A phone book tug of war.
You may be interested to know that the task of pulling apart two humble phone books laying face up with their pages interleaved (like a shuffled deck of cards) is nearly impossible. Two cars can’t even pull them apart.
It took 8,000 pounds of pressure from two military tanks to separate the phone books.
Physicists have known that the answer to this vexing problem must lie in friction forces, but exactly how these forces are generated has remained a mystery. Then, last year, a team of physicists from France and Canada studying tribology — the study of surfaces in relative motion — discovered that the shape of the phone books and the act of pulling the books apart is what produces the strong force.
Previously, scientists assumed that the friction generated was proportional to the number of pages. However, the amount of friction generated by the number of pages in two phone books does not have nearly enough force to match what is happening in reality.

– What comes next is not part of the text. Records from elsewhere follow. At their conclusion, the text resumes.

(** * connection.go: connection metadata, Close, DiscardRequests and
      OpenChannelError of package ssh

    A shallow embedding of [src/connection.go].  Byte slices live in a
    heap of backing arrays, [sshConn] structs in a store of objects, the
    libp2p stream is an interface whose methods act on an abstract
    world, and the request-draining loop is an interaction tree that
    receives from its channel and calls [Reply]. *)

From Stdlib Require Import String Ascii List Arith Lia.
From stdpp Require Import base option list gmap strings.
From ITree Require Import ITree.

(** ** fmt.Sprintf, restricted to the verbs this file uses *)

(** Go's [fmt.Stringer]: a type with a [String() string] method. *)
Class Stringer (A : Type) := String_ : A -> string.

(** An operand handed to [Sprintf]: a Go string, or a value whose type
    implements [Stringer]. *)
Inductive operand : Type :=
| OString (s : string)
| OStringer {A : Type} `{Stringer A} (a : A).

(** What the verb [%s] prints for an operand: the string itself, or the
    result of its [String] method. *)
Definition verb_s (v : operand) : string :=
  match v with
  | OString s => s
  | OStringer a => String_ a
  end.
(* ===== verification/Prelude.v ===== *)
(** * A verification of ZenFS with ZWAL

    The program is src/zenfs-appends: ZenFS, a file system plugin of RocksDB for
    zoned storage, changed so that write-ahead logs (WAL) are written with zone
    appends that the device may reorder (ZWAL).  The library models it as it is
    built: with WAL_BARRIERS, C++17 paths and assertions off.

    ** The program and the files that model it

    - Status.v: [Status]/[IOStatus] and the monad of the models.  A computation
      on a state returns a value ([Ok]), an error status ([Err]) or is [Stuck]:
      [Blocked] is a wait nobody in the model ends, [Undefined] is undefined
      behaviour of the C++ code (a null pointer, an index out of bounds),
      [OutOfFuel] a loop cut off by its bound.  It also has the rules by which
      the other files reason: [preserves], [gives], [hoare], [runs].
    - Coding.v, Crc32c.v, CrcCombine.v: the encodings and checksums of
      rocksdb-raw/util that the file system and the log use.
    - Device.v, MemDevice.v: the interface [ZonedBlockDeviceBackend] of the
      device and of SZD's log [SZDOnceLog] as type classes, the documented
      behaviour the theorems rely on as laws ([BackendSpec], [ReliableReads],
      [ReliableWrites]), and a device in memory that satisfies them, on which
      the witnesses run.
    - Posix.v, MemOs.v, ZoneFs.v, ZoneFsProps.v, ZbdLib.v (zonefs_zenfs.h/.cc,
      zbdlib_zenfs.h/.cc): the two backends.  The system calls are the class
      [Posix] with the laws [PosixSpec] and [ZoneFsMount], libzbd is the class
      [LibZbd] with the laws [ZbdSpec]; MemOs.v has an operating system in memory
      that satisfies them.
    - Zone.v, Zbd.v, ZbdOpen.v (zbd_zenfs.h, zbd_zenfs.cc): zones and
      [ZonedBlockDevice].  The state [Zbd] has the zones in a heap indexed by
      their number and the tokens for open and active zones.  ZbdProps.v has
      the theorems, ZbdFrame.v what the operations leave alone.
    - Superblock.v, MetaLog.v (fs_zenfs.h, fs_zenfs.cc): the superblock and the
      records of the metadata log.
    - ZoneFile.v (io_zenfs.h, io_zenfs.cc): [ZoneFile], its encoding, its
      extents and links, and the log of a WAL file.  FileWrite.v and FileRead.v
      have its write and read paths with [ZonedWritableFile] and the readers.
      A method runs on an [FSt]: the device, the file, the buffer of the writer
      and the state of the metadata writer, which is an interface.
    - Paths.v: the normalization of names (std::filesystem::path and
      filesystem_utility.h).
    - ZenFS.v, ZenFSOps.v (fs_zenfs.h, fs_zenfs.cc, snapshot.h): the table of
      files with the references that keep file objects alive, the journal,
      recovery, the operations on names, mounting, formatting and the garbage
      collection.  The auxiliary file system is the type class [AuxFileSystem].
    - LogFormat.v (rocksdb-raw/db/log_format.h, log_writer.cc, log_reader.cc):
      log::Writer and log::Reader, which use the write-ahead log files.  The file
      below the writer ([LogDest]), the one below the reader ([LogSource]) and
      the compressors are type classes; LogZenFS.v has the reader's file of ZenFS.
    - FileWriter.v (rocksdb-raw/file/writable_file_writer.h/.cc,
      util/aligned_buffer.h): WritableFileWriter, which stands between log::Writer
      and a file.  The file below is the class [FSWritableFile]; ZonedFile.v has
      the instance of ZenFS, LogFile.v the instance of [LogDest].
    - WideColumns.v, WriteBatch.v (rocksdb-raw/db/wide, db/write_batch.cc,
      db/write_batch_internal.h, include/rocksdb/write_batch.h): the entities and
      the batches that are the records of the log.  The handlers of a batch are the
      class [Handler].
    - MemTableInserter.v (write_batch.cc, db_impl_write.cc, db_impl.h,
      logs_with_prep_tracker.cc): how the leader of a group of writers merges the
      batches, writes the log and inserts into the memtables, which are the class
      [MemTables].
    - DbRecovery.v (db_impl_open.cc): RecoverLogFiles, which replays the logs.

    ** What the theorems show

    - Writing (FileWriteProps.v, WritableProps.v): an append puts exactly its
      data behind the contents of the file, over as many zones as it takes, and
      keeps all other data; a buffered writer refines a contract ([WritableFile])
      of appends and syncs in which a failure leaves a prefix.  The file layer is
      proved against [MetadataWriterSpec]; ZenFSFrame.v shows that the journal
      of the file system satisfies it, because it touches metadata zones only,
      and ZenFSWriter.v draws the conclusion for writers of the file system.
    - Reading (FileReadProps.v): reads return the contents of the file, and what
      was appended is read back; the read path agrees with the one it replaced.
    - Write-ahead logs (WalAppend.v, WalRecovery.v): a flush hands one record to
      the device; chunks whose records were stored in any order are read back in
      the order of the sequence numbers, as one stream.  Also the cases in which
      records are lost or the code never returns.
    - The log of RocksDB (LogProps.v, LogCrash.v, LogZenFS.v): of a log that was
      cut off at any byte exactly the complete records are read back, also when
      its bytes are in a write-ahead log of ZenFS whose chunks reached the device
      in any order.  Also a recovery mode in which the reader never returns.
    - The file writer of RocksDB (FileWriterProps.v, FileWriterOps.v, ZonedFile.v,
      LogFile.v, LogManifest.v): what is appended is in the file after a sync, in
      order, given the laws [FSWritableFileSpec]; the writable files of ZenFS have
      these laws, so that logs like the MANIFEST are read back from the file system.
    - Write batches (WriteBatchProps.v, BatchCalls.v, WideColumns.v): any sequence
      of calls refines an abstract batch, a list of operations with a stack of
      earlier lists; iteration calls the handler for each operation, and cut strings
      are rejected.
    - The database (DbProps.v): after a crash at any byte of the log the recovery
      restores the memtables as they were after a number of groups, the complete
      ones, with the sequence numbers; and the sequence number after a batch.
    - Space (ZenFSSpace.v, ZenFSMigrate.v): deleting files and collecting garbage
      reset zones, and still no file loses data; and what migration does when the
      copy fails.
    - Names (ZenFSTable.v, ZenFSNames.v): names and links of files stay
      consistent over all sequences of operations, failed ones included, and
      what renames and links do when the journal fails.
    - Recovery (ZenFSRecover.v, ZenFSTerm.v, ZoneFileProps.v, MetaLog.v,
      Superblock.v): what was encoded is decoded, from integers to snapshots of
      the file system; damaged records are detected; recovery comes to a result
      whatever the zones hold.
    - The device (ZbdProps.v, Zone.v): allocation, tokens, finishing, resetting
      and reading of zones on every branch, and the invariant of the zones.
    - The backends (ZoneFsProps.v, ZbdLib.v): both satisfy the laws of a device
      that everything above is proved from, given the laws of the system calls.

    ** Conventions and bounds

    Machine integers are [Z] with the wrap-around written out ([+64], [u32]);
    bytes are [list byte].  A [shared_ptr] is a number, with the objects in a map
    and the references in a list; the destructor runs when the last one goes.
    A public operation of the file system is one step, as its locks make it.

    Loops over data recurse on the data.  A loop whose progress is up to the
    device goes round at most [loop_bound] times (a field of the backend); the
    theorems that say that a loop returns assume a bound of the length of the
    buffer or of the number of extents, of which each round consumes one, and
    those that allow [Stuck] say when it may happen.  The decoders recurse on
    the length of their input, of which each round consumes a byte.  The replay of
    a log and the recursion over directories have the same bound; the theorems
    on names hold whatever it is.  The loops of log::Writer and log::Reader have
    fuel: a fragment of a record consumes a byte of it, except the first, and a round
    of the reader consumes a fragment, so that the length of the record and the
    length of the log, each with a small constant, are enough.  The iteration over a
    batch consumes a byte of it in every second round, as an operation is tried again
    once, and commits of recovered transactions are nested at most [depth] deep, which
    the theorems do not bound since they are about writes outside of transactions.

    ** Not modelled

    - libzbd, zonefs, liburing, SZD and the kernel: they are parameters.
    - The compressors of the log, which are parameters; FragmentBufferedReader, which
      reads logs that are still written.
    - In the write path of RocksDB: the protection information of the keys of a batch,
      UpdateTimestamps (a parameter), parallel and pipelined writers, the second
      queue, syncs in the write, updates in place, and the write policies other than
      WriteCommitted.  Memtables and the writing of tables in the recovery are
      parameters; the theorem on crashes is about recoveries that flush nothing.
    - Threads inside an operation: the interleavings of the allocators are in
      ZbdProps.v, but migration does not run next to a writer.
    - Output without effect on the data: logging, metrics, EncodeJson, reports.
    - The command line tool, the scan of /sys for file systems, and the
      functions that only forward to the auxiliary file system.
    - The processor-specific variants of CRC-32C, and the rest of RocksDB
      (memtables, tables, compaction, versions, the interface of the database).
    - src/zenfs-default, the unchanged ZenFS of the benchmarks.

    ** This file

    Machine integers, byte strings, and the lemmas and tactics on them that the
    other files share. *)

From stdpp Require Export base gmap strings list fin_maps.
From coqutil Require Export Byte Word.LittleEndianList.
From Stdlib Require Strings.Byte.
From Stdlib Require Export ZArith Lia.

In fact, the real force seems to rise exponentially with the number of pages. To compensate for the missing friction, scientists also included the effects of gravity and even air pressure pushing the pages together, but all failed to explain the puzzling phenomenon.
To solve the mystery, the research team built their own phone books with a specific number of pages and pages of a particular size, which were then precisely interleaved. Using the traction device to pull the books apart while measure the force needed, a mathematical model was finally put together, reported Business Insider.
It turns out the effect is quite simple. Since the pages of each book are separated by the interleaving, even though this separation is very slight, the pages end up “spreading out,” lying at a slight angle from the book’s spine. When the books are pulled away from each other, the pages want to “straighten out”, or move back closer together, and end up squeezing the interleaved pages from the other book, making it almost impossible to separate.
This effect is known as the geometrical amplification of friction, where friction forces are produced far beyond what is expected.
The authors note that understanding this material behavior can be useful for new micro- and nano-engineered materials, which are important in the medical industry, and even green technologies.